EXERCISE DIRECTIONS: Find the string "subst" in the data, and copy out each line that has it.
***
(** The shape of an image the rendering returns. *)
Lemma render_inr (K : Kernels) (secret : HashSecret) (data : Dataset)
    (degrees : list Z) (m : Z) (img : Image) :
  render K secret data degrees m = inr img ->
  let xs := map node_x (ds_nodes data) in
  let ys := map node_y (ds_nodes data) in
  let cx := np_mean K xs in
  let cy := np_mean K ys in
  let radius := (2 * py_max (np_std K xs) (np_std K ys))%float in
  let shown := filter (edge_inside xs ys cx cy radius) (ds_edges data) in
  let mask := map (fun p => in_window cx cy radius (fst p) (snd p)) (combine xs ys) in
  width_px img = 4500 /\ height_px img = 1500 /\
  p_xlim (panel2 img) = Some (cx - radius, cx + radius)%float /\
  p_ylim (panel2 img) = Some (cy - radius, cy + radius)%float /\
  p_lines (panel2 img) = map (segment_of xs ys) shown /\
  p_colors (panel2 img) = map (fun e => edge_color (e_ty e)) shown /\
  sc_x (p_scatter (panel2 img)) = select mask xs /\
  sc_y (p_scatter (panel2 img)) = select mask ys /\
  sc_c (p_scatter (panel1 img)) =
    HsvHues (hues_of secret (List.length (ds_nodes data))) 0.8%float /\
  sc_s (p_scatter (panel1 img)) = sizes_of degrees m.
Proof.
  unfold render. cbv zeta.
  destruct (mapM _ (ds_edges data)) as [x|lines] eqn:H1; cbn [res_bind]; try discriminate.
  unfold set_lim.
  destruct (is_finite _ && is_finite _); cbn [res_bind]; try discriminate.
  destruct (is_finite _ && is_finite _); cbn [res_bind]; try discriminate.
  destruct (edges_in_view _ _ _ _ _ _) as [x|shown] eqn:H2; cbn [res_bind]; try discriminate.
  destruct (mapM _ shown) as [x|lines2] eqn:H3; cbn [res_bind]; try discriminate.
  intros H; inversion H; subst img; clear H. cbn.
  apply edges_in_view_inr in H2. subst shown.
  apply (mapM_inr _ _ (segment_inr _ _)) in H3. subst lines2.
  repeat split; reflexivity.
Qed.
***
WRITTEN SOLUTION:
  intros H; inversion H; subst img; clear H. cbn.
  apply edges_in_view_inr in H2. subst shown.
  apply (mapM_inr _ _ (segment_inr _ _)) in H3. subst lines2.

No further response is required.